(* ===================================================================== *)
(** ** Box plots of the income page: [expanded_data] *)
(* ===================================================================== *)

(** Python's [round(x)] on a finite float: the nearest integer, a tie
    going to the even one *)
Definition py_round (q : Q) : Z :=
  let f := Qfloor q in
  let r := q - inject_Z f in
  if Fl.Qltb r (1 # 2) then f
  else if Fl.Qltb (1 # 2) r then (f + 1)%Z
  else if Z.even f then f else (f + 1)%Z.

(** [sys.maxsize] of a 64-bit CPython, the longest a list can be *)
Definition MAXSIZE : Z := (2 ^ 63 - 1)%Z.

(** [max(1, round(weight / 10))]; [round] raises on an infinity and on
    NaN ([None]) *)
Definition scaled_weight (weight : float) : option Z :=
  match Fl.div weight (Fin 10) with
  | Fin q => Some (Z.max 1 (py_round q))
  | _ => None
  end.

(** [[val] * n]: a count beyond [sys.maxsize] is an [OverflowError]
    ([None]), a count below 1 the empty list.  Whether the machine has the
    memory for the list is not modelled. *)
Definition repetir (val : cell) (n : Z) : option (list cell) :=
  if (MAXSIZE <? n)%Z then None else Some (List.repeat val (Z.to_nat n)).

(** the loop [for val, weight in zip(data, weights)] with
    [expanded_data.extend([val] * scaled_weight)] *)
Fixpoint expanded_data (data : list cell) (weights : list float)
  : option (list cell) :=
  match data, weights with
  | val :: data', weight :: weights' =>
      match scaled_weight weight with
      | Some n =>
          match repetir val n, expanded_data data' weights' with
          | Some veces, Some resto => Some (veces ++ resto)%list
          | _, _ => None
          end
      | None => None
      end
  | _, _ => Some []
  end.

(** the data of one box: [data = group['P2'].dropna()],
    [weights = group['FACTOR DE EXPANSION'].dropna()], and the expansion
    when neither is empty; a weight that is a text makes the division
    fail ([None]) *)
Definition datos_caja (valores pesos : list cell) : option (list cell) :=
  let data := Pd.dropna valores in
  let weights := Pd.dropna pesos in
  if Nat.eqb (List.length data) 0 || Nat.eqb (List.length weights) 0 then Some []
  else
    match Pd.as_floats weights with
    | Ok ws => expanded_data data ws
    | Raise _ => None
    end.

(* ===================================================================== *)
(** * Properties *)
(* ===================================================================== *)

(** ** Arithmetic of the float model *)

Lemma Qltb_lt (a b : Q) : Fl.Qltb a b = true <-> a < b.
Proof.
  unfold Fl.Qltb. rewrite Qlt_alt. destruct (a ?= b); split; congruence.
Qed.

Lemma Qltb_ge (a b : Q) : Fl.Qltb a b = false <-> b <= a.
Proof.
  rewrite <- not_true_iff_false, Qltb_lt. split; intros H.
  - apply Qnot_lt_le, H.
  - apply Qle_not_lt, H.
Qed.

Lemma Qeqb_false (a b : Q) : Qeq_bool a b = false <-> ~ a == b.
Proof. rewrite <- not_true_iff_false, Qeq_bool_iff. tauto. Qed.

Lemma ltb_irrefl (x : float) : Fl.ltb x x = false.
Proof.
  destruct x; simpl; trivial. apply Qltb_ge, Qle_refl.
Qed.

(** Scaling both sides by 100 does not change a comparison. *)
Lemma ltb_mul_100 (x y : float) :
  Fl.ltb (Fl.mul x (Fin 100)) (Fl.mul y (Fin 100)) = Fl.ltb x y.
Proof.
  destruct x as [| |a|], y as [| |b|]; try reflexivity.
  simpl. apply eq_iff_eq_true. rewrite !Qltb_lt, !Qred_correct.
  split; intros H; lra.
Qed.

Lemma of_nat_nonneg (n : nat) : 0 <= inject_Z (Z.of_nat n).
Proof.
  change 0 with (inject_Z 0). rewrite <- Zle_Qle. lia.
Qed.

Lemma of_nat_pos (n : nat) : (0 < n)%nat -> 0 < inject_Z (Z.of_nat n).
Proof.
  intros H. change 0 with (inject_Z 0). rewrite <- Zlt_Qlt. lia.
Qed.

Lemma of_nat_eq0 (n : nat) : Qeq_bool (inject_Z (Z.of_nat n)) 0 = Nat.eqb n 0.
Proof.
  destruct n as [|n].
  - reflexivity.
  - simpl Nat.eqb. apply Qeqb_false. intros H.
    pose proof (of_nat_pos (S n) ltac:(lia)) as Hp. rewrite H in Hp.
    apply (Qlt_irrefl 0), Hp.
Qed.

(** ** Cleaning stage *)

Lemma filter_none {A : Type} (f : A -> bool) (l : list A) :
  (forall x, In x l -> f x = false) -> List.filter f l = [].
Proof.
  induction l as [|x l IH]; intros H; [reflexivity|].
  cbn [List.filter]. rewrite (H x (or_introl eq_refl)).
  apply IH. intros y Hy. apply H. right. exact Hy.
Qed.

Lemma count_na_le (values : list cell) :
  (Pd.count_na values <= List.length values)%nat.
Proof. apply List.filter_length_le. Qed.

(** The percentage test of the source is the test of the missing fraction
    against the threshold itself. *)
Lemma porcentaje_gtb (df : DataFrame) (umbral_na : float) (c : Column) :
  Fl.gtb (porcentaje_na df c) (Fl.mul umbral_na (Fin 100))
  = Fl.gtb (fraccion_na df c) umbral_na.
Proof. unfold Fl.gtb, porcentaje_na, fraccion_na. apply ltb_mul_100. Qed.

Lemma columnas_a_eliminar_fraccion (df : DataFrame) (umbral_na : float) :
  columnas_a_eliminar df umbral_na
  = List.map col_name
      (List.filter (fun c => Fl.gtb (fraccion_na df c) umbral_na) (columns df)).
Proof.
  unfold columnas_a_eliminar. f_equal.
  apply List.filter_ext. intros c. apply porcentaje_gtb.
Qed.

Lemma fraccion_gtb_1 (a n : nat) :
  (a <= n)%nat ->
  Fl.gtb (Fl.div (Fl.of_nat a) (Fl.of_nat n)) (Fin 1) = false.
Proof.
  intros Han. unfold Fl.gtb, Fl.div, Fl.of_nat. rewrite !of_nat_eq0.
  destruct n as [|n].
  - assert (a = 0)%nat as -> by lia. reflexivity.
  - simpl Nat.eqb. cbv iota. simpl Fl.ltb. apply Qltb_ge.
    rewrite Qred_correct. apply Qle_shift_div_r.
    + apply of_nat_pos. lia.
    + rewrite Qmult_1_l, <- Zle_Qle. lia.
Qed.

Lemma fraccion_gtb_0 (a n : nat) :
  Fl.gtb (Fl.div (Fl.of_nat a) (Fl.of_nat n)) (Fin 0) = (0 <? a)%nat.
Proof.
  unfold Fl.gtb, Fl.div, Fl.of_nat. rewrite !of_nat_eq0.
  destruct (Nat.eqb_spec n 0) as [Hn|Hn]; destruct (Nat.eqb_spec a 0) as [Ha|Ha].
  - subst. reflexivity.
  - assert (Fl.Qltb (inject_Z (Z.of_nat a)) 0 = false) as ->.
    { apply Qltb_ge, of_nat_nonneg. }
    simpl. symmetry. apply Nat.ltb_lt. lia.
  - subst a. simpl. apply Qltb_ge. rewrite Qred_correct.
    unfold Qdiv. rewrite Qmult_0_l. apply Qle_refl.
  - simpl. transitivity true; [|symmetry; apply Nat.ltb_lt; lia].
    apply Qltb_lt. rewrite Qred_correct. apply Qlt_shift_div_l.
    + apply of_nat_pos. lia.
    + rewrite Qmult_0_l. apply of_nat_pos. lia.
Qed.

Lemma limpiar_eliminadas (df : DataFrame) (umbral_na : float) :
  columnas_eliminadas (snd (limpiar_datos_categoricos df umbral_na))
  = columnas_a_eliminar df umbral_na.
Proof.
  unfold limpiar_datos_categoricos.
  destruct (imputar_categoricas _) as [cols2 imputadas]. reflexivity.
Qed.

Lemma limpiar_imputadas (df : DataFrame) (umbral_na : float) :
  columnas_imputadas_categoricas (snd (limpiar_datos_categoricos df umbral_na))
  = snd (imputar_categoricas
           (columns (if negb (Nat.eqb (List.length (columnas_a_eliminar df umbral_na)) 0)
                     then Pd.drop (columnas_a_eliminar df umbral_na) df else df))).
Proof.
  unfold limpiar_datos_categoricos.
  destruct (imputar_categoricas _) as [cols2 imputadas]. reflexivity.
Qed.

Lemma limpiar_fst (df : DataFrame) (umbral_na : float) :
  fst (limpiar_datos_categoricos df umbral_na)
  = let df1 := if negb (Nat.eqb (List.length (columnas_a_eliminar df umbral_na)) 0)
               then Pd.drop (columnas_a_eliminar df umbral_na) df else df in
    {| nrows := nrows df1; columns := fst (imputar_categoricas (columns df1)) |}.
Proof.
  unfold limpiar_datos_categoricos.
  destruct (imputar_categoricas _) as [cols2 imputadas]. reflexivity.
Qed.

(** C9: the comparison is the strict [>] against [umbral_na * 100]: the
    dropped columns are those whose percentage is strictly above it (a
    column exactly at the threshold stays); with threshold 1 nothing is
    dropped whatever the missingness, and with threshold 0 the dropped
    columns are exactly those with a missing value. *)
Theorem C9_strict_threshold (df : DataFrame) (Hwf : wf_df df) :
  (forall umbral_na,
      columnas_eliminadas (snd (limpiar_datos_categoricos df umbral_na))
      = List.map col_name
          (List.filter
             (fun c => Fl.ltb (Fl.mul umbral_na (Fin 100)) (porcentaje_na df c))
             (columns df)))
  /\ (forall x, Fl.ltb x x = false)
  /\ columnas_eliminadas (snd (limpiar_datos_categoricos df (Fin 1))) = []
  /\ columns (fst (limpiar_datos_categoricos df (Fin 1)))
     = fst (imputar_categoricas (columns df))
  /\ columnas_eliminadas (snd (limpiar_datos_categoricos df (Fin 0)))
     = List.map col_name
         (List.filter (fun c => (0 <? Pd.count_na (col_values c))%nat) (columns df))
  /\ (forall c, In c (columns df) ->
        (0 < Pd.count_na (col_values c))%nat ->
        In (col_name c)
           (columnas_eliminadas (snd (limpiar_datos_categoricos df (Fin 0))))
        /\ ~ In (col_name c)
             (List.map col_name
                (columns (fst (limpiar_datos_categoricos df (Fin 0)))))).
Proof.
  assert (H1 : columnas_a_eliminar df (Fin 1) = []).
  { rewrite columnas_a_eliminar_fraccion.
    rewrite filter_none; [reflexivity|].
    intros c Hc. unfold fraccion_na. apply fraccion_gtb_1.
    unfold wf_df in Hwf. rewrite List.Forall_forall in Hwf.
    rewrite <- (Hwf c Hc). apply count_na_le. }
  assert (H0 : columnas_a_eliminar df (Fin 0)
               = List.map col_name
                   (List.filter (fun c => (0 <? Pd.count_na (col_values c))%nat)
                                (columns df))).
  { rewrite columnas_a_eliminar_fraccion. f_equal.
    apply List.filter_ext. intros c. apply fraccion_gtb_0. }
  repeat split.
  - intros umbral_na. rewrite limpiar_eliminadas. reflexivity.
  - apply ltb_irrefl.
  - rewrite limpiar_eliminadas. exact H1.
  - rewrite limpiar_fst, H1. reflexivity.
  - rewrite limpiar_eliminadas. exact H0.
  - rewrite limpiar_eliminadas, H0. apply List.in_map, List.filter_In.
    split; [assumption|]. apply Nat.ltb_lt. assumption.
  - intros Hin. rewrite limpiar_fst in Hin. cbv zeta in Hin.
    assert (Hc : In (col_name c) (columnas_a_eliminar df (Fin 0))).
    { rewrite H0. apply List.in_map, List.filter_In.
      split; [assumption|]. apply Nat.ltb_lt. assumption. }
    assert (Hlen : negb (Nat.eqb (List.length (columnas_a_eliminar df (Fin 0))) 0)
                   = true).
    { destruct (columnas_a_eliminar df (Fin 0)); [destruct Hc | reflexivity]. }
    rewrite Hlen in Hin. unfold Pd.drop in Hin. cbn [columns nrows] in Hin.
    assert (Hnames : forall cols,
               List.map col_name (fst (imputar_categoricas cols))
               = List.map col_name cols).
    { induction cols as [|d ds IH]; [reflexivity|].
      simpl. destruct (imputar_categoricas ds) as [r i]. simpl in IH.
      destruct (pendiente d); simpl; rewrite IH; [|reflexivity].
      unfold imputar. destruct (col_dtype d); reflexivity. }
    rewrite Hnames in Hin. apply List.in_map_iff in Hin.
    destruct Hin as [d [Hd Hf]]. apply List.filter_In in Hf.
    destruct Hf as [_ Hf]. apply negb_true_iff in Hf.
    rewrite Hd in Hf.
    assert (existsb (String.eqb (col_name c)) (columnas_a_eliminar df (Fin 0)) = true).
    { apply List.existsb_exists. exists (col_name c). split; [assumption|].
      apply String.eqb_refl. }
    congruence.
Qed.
^^^^
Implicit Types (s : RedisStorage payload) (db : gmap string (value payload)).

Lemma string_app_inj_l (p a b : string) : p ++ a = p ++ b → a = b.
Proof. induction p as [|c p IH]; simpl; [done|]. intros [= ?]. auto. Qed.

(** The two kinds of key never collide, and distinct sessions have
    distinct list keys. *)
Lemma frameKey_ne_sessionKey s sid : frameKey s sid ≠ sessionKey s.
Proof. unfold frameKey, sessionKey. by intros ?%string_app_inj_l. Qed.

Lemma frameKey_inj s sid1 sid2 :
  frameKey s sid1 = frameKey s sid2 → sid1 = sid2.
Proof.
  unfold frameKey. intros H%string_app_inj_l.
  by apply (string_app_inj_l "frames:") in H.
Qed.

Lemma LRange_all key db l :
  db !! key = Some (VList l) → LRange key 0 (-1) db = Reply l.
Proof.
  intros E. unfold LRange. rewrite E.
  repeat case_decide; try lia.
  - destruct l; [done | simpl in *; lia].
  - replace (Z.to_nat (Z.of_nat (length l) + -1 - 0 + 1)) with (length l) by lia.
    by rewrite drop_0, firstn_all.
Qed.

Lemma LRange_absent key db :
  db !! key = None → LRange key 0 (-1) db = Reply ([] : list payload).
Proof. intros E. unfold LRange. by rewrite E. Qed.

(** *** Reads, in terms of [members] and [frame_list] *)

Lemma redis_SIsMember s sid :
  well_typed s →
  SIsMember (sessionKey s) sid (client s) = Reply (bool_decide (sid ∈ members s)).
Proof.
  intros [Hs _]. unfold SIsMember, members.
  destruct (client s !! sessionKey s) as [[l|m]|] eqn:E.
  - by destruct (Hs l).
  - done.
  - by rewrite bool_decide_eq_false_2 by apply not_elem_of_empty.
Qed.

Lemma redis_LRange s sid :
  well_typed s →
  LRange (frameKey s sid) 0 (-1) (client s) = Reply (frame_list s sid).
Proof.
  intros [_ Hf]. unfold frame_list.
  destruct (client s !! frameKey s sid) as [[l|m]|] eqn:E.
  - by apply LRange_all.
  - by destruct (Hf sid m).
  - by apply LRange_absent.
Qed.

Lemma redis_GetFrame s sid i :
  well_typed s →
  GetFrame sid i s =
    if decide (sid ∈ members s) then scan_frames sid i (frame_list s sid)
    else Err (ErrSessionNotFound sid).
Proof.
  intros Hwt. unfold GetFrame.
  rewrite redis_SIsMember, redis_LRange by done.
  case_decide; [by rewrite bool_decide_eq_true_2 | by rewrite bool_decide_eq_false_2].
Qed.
^^^^
Assignment - Of all the entries above, retype exactly the lines from the line with "induction l as" to the line with "(Pd.count_na values <= List.length", both included, and no others.

Output for this exercise -
  induction l as [|x l IH]; intros H; [reflexivity|].
  cbn [List.filter]. rewrite (H x (or_introl eq_refl)).
  apply IH. intros y Hy. apply H. right. exact Hy.
Qed.

Lemma count_na_le (values : list cell) :
  (Pd.count_na values <= List.length values)%nat.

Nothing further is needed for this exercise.